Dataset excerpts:
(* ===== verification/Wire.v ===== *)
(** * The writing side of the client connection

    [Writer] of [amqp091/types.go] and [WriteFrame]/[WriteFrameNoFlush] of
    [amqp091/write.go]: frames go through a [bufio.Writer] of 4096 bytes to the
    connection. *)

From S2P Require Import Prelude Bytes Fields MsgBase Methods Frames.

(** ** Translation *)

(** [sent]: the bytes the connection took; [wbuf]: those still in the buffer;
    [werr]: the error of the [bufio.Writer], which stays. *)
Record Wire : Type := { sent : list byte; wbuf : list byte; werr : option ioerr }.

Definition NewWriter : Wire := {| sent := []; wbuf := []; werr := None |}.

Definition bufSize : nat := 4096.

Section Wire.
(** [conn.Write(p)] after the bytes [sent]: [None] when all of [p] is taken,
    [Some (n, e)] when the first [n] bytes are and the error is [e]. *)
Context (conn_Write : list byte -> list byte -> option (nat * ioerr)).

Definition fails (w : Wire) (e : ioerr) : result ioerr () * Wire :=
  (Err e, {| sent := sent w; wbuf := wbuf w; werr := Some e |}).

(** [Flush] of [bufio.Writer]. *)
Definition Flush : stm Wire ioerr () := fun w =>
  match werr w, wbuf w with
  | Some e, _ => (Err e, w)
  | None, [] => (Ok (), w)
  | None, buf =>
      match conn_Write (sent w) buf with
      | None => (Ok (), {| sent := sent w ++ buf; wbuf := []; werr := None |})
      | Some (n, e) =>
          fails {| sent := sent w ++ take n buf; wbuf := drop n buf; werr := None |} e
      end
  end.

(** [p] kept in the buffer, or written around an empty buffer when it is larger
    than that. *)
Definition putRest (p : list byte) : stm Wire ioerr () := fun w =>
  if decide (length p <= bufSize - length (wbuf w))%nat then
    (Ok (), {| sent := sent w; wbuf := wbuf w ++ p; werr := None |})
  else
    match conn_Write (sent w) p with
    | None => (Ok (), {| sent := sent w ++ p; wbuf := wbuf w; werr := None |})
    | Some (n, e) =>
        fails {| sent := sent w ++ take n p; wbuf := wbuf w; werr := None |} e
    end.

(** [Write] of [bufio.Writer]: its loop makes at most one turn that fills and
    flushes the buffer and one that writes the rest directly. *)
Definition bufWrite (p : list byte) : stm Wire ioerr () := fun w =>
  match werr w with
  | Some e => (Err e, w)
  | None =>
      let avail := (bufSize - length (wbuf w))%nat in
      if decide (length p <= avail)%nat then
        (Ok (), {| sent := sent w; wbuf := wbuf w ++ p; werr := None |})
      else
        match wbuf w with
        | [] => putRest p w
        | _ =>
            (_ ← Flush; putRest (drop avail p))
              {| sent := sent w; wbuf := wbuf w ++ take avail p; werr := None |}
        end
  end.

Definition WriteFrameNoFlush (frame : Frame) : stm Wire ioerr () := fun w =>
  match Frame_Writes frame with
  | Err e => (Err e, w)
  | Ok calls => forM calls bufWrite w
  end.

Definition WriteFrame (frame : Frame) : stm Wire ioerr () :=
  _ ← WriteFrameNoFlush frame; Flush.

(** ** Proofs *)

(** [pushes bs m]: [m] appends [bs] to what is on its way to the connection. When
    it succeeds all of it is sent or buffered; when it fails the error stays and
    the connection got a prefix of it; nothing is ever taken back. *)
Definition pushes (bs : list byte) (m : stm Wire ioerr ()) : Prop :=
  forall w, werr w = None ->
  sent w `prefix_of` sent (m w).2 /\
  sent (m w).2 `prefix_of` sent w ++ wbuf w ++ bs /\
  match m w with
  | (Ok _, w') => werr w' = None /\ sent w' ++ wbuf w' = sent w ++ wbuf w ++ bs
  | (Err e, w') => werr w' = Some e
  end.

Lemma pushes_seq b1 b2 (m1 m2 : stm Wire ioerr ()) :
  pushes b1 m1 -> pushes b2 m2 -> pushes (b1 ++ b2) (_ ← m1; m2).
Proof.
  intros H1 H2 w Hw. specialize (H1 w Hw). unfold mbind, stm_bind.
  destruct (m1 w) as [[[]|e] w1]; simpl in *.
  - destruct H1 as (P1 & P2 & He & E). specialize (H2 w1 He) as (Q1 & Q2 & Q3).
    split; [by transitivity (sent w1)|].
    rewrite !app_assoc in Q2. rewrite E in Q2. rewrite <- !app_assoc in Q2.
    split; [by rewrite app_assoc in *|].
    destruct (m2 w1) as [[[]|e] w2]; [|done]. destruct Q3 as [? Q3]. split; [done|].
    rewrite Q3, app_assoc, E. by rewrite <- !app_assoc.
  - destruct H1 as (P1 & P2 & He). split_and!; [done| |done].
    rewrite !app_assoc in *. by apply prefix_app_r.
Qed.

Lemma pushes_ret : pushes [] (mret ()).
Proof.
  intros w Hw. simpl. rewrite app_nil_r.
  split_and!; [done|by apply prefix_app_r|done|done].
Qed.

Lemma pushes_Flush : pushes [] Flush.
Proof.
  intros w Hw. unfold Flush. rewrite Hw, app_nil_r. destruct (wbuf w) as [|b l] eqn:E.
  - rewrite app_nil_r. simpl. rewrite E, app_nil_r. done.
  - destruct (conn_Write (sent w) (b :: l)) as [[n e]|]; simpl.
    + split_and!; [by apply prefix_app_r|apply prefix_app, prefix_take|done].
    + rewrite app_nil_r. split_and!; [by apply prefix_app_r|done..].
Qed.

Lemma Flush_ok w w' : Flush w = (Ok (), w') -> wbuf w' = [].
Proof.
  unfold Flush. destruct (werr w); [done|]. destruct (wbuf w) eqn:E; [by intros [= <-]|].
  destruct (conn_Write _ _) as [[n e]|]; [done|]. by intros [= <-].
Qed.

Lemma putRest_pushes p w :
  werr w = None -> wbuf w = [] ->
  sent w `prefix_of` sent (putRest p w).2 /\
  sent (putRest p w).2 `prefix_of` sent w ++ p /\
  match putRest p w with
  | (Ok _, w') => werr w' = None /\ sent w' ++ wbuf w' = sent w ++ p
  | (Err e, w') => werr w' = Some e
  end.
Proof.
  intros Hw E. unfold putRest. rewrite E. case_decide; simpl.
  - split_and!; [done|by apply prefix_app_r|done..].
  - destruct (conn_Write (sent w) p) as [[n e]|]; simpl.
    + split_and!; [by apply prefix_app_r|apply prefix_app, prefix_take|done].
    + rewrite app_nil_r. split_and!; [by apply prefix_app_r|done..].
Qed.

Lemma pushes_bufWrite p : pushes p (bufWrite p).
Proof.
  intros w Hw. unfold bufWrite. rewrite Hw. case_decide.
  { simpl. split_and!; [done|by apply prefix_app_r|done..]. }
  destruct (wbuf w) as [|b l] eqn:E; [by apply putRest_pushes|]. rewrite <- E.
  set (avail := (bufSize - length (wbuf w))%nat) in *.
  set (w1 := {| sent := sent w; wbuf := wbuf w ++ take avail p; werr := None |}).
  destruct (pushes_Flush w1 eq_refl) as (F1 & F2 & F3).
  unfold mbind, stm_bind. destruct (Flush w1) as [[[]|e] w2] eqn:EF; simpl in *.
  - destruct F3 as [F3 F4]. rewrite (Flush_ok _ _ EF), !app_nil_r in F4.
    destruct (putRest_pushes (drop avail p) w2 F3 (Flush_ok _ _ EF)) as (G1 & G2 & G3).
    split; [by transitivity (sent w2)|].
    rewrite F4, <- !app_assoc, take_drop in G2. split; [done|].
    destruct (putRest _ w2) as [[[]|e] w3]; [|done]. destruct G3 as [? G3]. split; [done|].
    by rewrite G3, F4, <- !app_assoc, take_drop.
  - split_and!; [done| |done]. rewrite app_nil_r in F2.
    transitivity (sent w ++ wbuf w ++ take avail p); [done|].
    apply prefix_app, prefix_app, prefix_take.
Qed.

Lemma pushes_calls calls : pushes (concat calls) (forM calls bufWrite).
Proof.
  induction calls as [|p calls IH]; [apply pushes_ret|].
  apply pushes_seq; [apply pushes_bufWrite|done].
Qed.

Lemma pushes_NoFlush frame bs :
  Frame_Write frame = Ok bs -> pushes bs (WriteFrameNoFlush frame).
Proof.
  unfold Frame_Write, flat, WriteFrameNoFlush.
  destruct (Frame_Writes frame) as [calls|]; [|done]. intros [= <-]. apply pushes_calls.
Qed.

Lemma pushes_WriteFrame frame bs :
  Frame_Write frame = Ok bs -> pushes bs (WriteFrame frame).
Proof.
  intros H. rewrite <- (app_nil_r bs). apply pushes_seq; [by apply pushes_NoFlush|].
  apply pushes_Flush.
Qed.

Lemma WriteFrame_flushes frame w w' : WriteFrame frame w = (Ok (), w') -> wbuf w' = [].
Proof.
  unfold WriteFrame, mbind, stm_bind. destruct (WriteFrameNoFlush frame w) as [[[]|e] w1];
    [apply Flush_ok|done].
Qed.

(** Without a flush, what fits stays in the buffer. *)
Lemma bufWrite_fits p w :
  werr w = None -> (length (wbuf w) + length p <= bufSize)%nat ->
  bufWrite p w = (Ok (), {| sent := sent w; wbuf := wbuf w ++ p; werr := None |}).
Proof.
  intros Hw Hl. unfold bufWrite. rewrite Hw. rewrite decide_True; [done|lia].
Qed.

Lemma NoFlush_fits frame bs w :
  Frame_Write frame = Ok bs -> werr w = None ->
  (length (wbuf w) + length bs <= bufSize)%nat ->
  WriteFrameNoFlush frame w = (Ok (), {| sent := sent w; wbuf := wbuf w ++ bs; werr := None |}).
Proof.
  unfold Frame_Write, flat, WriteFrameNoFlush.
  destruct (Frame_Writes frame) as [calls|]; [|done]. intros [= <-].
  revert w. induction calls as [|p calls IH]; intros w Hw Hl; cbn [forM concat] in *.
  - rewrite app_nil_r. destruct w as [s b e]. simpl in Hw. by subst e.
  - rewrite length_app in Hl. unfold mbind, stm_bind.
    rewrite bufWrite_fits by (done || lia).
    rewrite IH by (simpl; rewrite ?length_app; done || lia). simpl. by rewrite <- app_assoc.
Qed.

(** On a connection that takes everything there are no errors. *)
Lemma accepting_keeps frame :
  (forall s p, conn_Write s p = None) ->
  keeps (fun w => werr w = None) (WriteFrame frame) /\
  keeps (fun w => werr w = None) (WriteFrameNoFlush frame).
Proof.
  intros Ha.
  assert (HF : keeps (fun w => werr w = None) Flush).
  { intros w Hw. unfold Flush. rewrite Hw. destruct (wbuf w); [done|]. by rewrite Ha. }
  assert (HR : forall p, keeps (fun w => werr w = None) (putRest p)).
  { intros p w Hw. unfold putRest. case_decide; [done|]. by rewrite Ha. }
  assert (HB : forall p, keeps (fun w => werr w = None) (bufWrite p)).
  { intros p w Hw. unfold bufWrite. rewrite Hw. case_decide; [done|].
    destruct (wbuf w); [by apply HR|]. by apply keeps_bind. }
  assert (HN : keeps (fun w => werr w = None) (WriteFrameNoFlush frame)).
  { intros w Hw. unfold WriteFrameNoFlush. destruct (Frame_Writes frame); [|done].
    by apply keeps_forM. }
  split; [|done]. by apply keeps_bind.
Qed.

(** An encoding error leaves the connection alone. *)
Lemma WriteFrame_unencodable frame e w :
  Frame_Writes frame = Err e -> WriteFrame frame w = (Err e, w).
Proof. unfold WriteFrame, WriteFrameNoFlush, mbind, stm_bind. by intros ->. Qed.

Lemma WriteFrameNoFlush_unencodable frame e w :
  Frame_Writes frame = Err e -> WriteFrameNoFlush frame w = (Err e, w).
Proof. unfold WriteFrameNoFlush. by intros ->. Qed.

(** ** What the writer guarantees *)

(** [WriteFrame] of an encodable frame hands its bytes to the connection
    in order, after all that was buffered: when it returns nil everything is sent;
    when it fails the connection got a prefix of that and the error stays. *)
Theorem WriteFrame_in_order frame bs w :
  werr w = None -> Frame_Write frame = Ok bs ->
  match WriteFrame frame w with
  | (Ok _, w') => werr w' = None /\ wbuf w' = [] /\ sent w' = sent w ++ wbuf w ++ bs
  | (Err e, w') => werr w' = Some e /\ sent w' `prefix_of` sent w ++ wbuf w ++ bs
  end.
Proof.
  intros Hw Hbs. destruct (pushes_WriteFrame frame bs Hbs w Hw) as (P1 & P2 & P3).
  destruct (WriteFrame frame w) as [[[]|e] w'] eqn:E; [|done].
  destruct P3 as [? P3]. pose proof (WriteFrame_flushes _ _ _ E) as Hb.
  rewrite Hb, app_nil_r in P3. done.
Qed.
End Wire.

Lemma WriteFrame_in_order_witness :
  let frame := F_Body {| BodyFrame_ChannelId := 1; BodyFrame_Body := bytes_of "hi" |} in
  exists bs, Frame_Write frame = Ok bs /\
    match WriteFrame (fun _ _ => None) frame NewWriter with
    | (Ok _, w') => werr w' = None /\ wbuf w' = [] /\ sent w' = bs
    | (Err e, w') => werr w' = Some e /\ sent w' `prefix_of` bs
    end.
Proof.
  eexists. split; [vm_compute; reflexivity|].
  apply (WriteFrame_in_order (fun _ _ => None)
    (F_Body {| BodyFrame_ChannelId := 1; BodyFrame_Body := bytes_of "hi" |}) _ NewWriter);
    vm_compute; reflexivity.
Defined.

Description of the task
Lines with the string "assert" in the data above: say how many there are, giving the number alone.

Written answer
4